The distribution and kinetics of polyomavirus in lungs of intranasally infected newborn mice

lThe primary cell types that sustain polyomavirus (Py) replication following intranasal infection as well as the nature of the host cellular response to Py were unknown. As this is an essential and specific site for virus entry, it seems likely that viral gene function must be adapted to these mucosal tissues. Using immunohistochemistry and in situ hybridization, we determined the cell types in the lung that support Py gene expression and replication following intranasal inoculation of newborn mice within 24 h of birth. Lungs were collected daily from days 1 to 10 postinfection for Py DNA and early T antigen analysis and for histological examination by H&E staining, using methods that preserve the delicate newborn lung architecture. Viral DNA was present in increasing quantities from 2 to 6 dpi in a subset of the Clara cells lining the inner lumen of the bronchi and bronchioles, while T antigen expression was present in a majority of the cells in the bronchi and bronchiole lumen. A distinct and transient pattern of hyperplasia was observed among the cells expressing T antigen and was present from 3 through 6 dpi. Py DNA-containing cells exfoliated into the bronchiole lumen and alveolar ducts, but Py T antigen was not detected in these cells. Py DNA was first detected at 2 dpi, increased through 6 dpi, and abruptly declined through 9 dpi at which time there was no sign of viral DNA in the lungs by in situ hybridization.

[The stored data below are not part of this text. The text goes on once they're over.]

(** The lock is taken and there is room. *)
Lemma write_locked_room st retry l space c p (Q : list event -> pc -> Prop) :
  inv st [Role KW (w_pipe l) (w_file l) true true c] -> pipes st !! w_pipe l = Some p ->
  wr_ok l -> 0 < w_resid l -> 0 < space <= size (pipe_buffer p) - cnt (pipe_buffer p) ->
  (w_orig l <= PIPE_BUF -> w_resid l <= space) -> (forall n segsize, Q [] (WMove l n segsize)) ->
  ends st (write_locked retry st l space) Q.
Proof.
  intros Hi Ha Hok Hres Hsp Hat HQ. unfold write_locked.
  rewrite (deref_eq _ _ _ Ha). cbn [mbind outcome_bind].
  destruct (po_buf _ _ _ _ (iv_pipe _ _ Hi _ _ Ha)) as [m Hb]. pose proof (size_bounds _ _ Hb) as Hs.
  pose proof (in_bounds _ _ Hb) as Hin. pose proof (bo_cnt _ _ Hb) as Hc.
  destruct Hok as (Hw1 & Hw2 & Hw3).
  rewrite !(wrapu_small 32) by (unfold inu; lia). rewrite (proj2 (Z.ltb_ge _ _)) by lia.
  rewrite (wrapu_small 64) by (unfold inu; lia). rewrite !(wraps_small 32) by lia.
  set (n := if w_resid l <? space then w_resid l else space).
  assert (Hn : 0 < n <= w_resid l /\ n <= space /\ (w_orig l <= PIPE_BUF -> n = w_resid l)).
  { unfold n. destruct (Z.ltb_spec (w_resid l) space); lia. }
  clearbody n. set (g := if n <? _ then _ else _).
  assert (Hg : g = Z.min n (size (pipe_buffer p) - in_ (pipe_buffer p))).
  { unfold g. case_if; lia. }
  clearbody g. apply ends_here; [done| |apply HQ]. split.
  - destruct c; [done|]. by apply inv_act_up.
  - exists p. split; [done|]. split; [|done]. unfold local_at, wr_ok.
    split; [done|]. split; [lia|]. split; [lia|]. split; [done|]. lia.
Qed.

Lemma write_try_spec retry st now l c p :
  inv st [Role KW (w_pipe l) (w_file l) true false c] -> pipes st !! w_pipe l = Some p ->
  wr_ok l -> 0 < w_resid l -> ends st (write_try retry st now l) (write_result l p).
Proof.
  intros Hi Ha Hok Hres. pose proof Hok as (Hw1 & Hw2 & Hw3).
  destruct (po_buf _ _ _ _ (iv_pipe _ _ Hi _ _ Ha)) as [m Hb]. pose proof (size_bounds _ _ Hb) as Hs.
  pose proof (bo_cnt _ _ Hb) as Hc. pose proof (bo_size _ _ Hb) as Hsz.
  assert (Hnz : forall q e, write_error l q e = e).
  { intros q e. unfold write_error. rewrite (proj2 (Z.eqb_neq (w_resid l) 0)) by lia.
    by rewrite andb_false_r. }
  unfold write_try. rewrite (deref_eq _ _ _ Ha). cbn [mbind outcome_bind].
  destruct (flag p PIPE_EOF) eqn:Eeof.
  { apply (write_end_spec _ _ _ _ c p); [done..|]. rewrite Hnz. split; [done|].
    intros e res d [= <- <- <-]. auto. }
  rewrite (wraps_small 32) by lia. rewrite (wrapu_small 64) by (unfold inu; lia).
  set (space := if _ && _ then _ else _).
  assert (Hsp : 0 < space -> 0 < space <= size (pipe_buffer p) - cnt (pipe_buffer p) /\
    (w_orig l <= PIPE_BUF -> w_resid l <= space)).
  { unfold space. destruct (_ && _) eqn:E; [lia|]. zify_bool. intros Hpos. split; [lia|].
    intros Ho. destruct E as [E|E]; zify_bool; lia. }
  assert (Hfull : space <= 0 -> MINPIPESIZE <= cnt (pipe_buffer p)).
  { unfold space, PIPE_BUF, PIPE_SIZE, BIG_PIPE_SIZE in *. change MINPIPESIZE with 5461.
    destruct (_ && _) eqn:E; zify_bool; lia. }
  clearbody space. destruct (Z.ltb_spec 0 space) as [Hpos|Hpos].
  { destruct (Hsp Hpos) as [H1 H2].
    destruct (lock_spec _ _ _ _ _ _ _ Hi Ha) as (st1 & got & p1 & -> & Hi1 & Ha1 & Hk1 & Hs1 & Hg & _).
    cbn [mbind outcome_bind]. apply (ends_same _ _ _ _ Hs1). destruct got.
    - apply (write_locked_room _ _ _ _ c p1); by rewrite ?(kp_buf _ _ _ Hk1).
    - apply ends_here; [done| |split; [done|]; by intros e res d [=]]. split.
      + destruct c; [done|]. by apply inv_act_up.
      + exists p1. split; [done|]. split; [|by apply Hg]. unfold local_at.
        split; [done|]. split; [done|]. split; [lia|done]. }
  destruct (wake_wanted_spec st KW (w_pipe l) (w_file l) true false c PIPE_WANTR p Hi Ha)
    as (st1 & p1 & -> & Hi1 & Ha1 & Hk1 & Hs1 & Hf1); [by left|]. cbn [mbind outcome_bind].
  apply (ends_same _ _ _ _ Hs1). destruct (w_nonblock l) eqn:Enb.
  { apply (write_end_spec _ _ _ _ c p1); [done..|]. rewrite Hnz. split; [done|].
    intros e res d [= <- <- <-]. auto. }
  destruct (sel_spec st1 _ (w_pipe l) p1 Hi1 Ha1) as (st2 & p2 & -> & Hi2 & Ha2 & Hk2 & Hs2 & _).
  cbn [mbind outcome_bind]. rewrite (deref_eq _ _ _ Ha2). cbn [mbind outcome_bind].
  apply (ends_same _ _ _ _ Hs2).
  assert (Hb2 : pipe_buffer p2 = pipe_buffer p) by (rewrite (kp_buf _ _ _ Hk2); apply Hk1).
  assert (He2 : flag p2 PIPE_EOF = false) by (rewrite (kp_eof _ _ _ Hk2), (kp_eof _ _ _ Hk1); done).
  assert (Hr2 : flag p2 PIPE_WANTR = false) by (by rewrite (kp_wantr _ _ _ Hk2)).
  assert (Hi3 : inv st2 [Role KW (w_pipe l) (w_file l) true false false]).
  { destruct c; [|done]. apply (inv_act_down _ _ _ _ _ _ p2); [done..| |done]. congruence. }
  apply ends_here; [apply same_store| |split; [done|]; by intros e res d [=]]. split.
  - apply (inv_my_flags false st2 KW (w_pipe l) (w_file l) true false false true false false p2); mine.
    + intros _. right. rewrite Hb2. by apply Hfull.
    + intros _ []; simpl; flags; rewrite ?He2; naive_solver.
  - exists (raise PIPE_WANTW p2). split; [apply store_at|]. unfold local_at, asleep_at. by flags.
Qed.

Lemma write_loop_spec st now l c p :
  inv st [Role KW (w_pipe l) (w_file l) true false c] -> pipes st !! w_pipe l = Some p ->
  wr_ok l -> ends st (write_loop st now l) (write_result l p).
Proof.
  intros Hi Ha Hok. unfold write_loop. destruct (Z.eqb_spec (w_resid l) 0) as [Hz|Hz].
  - apply (write_end_spec _ _ _ _ c p); [done..|]. split; [done|]. intros e res d [= <- <- <-].
    unfold write_error. rewrite andb_false_r. auto.
  - apply (write_try_spec _ st now l c p); [done..|]. destruct Hok. lia.
Qed.

(** The thread that waited for the lock. *)
Lemma write_lock_spec st now l space p :
  inv st [role_of (WLock l space)] -> pipes st !! w_pipe l = Some p -> local_at p (WLock l space) ->
  ends st (r ← pipelock st (w_pipe l);
           let '(st, got) := r in
           if (got : bool) then write_locked (write_retry RETRIES now l) st l space
           else Ok (st, WLock l space)) (write_result l p).
Proof.
  intros Hi Ha (Hok & Hres & Hsp & Hat). cbn in Hi.
  destruct (lock_spec _ _ _ _ _ _ _ Hi Ha) as (st1 & got & p1 & -> & Hi1 & Ha1 & Hk1 & Hs1 & Hg & _).
  cbn [mbind outcome_bind]. apply (ends_same _ _ _ _ Hs1). destruct got.
  2:{ apply ends_here; [done| |split; [done|]; by intros e res d [=]]. split; [done|].
      exists p1. split; [done|]. split; [done|]. by apply Hg. }
  destruct (po_buf _ _ _ _ (iv_pipe _ _ Hi1 _ _ Ha1)) as [m Hb]. pose proof (size_bounds _ _ Hb) as Hs.
  pose proof (bo_cnt _ _ Hb) as Hc.
  destruct (Z.ltb_spec (size (pipe_buffer p1) - cnt (pipe_buffer p1)) space) as [Hlt|Hge].
  - unfold write_locked. rewrite (deref_eq _ _ _ Ha1). cbn [mbind outcome_bind].
    rewrite !(wrapu_small 32) by (unfold inu; lia). rewrite (proj2 (Z.ltb_lt _ _)) by done.
    destruct (unlock_spec _ _ _ _ _ _ _ Hi1 Ha1) as (st2 & p2 & -> & Hi2 & Ha2 & Hk2 & Hs2).
    cbn [mbind outcome_bind]. apply (ends_same _ _ _ _ Hs2).
    eapply ends_impl; [by apply (write_try_spec _ st2 now l true p2)|].
    unfold write_result. intros evs l'. by rewrite (kp_eof _ _ _ Hk2), (kp_eof _ _ _ Hk1).
  - apply (write_locked_room _ _ _ _ true p1); try done. lia.
Qed.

An unusual infiltration of neutrophils began before the presence of exfoliated cells or Py replication and continued for 2-3 days and was followed by a lymphocytic infiltration at 8-10 dpi lasting 2-3 days. Neither the hyperplasia nor the neutrophil infiltration occurred following infection with the MOP1033 MT-AS or RB1 LT-Ag mutants of Py. In addition, both the neutrophil infiltration and the transient hyperplasia are in stark contrast to the heavy macrophage infiltration that follows infection of lungs with mouse adenovirus. Thus it appears that Py elicits a distinct host response pattern not seen with other DNA viral infections. (C) 2000 academic Press.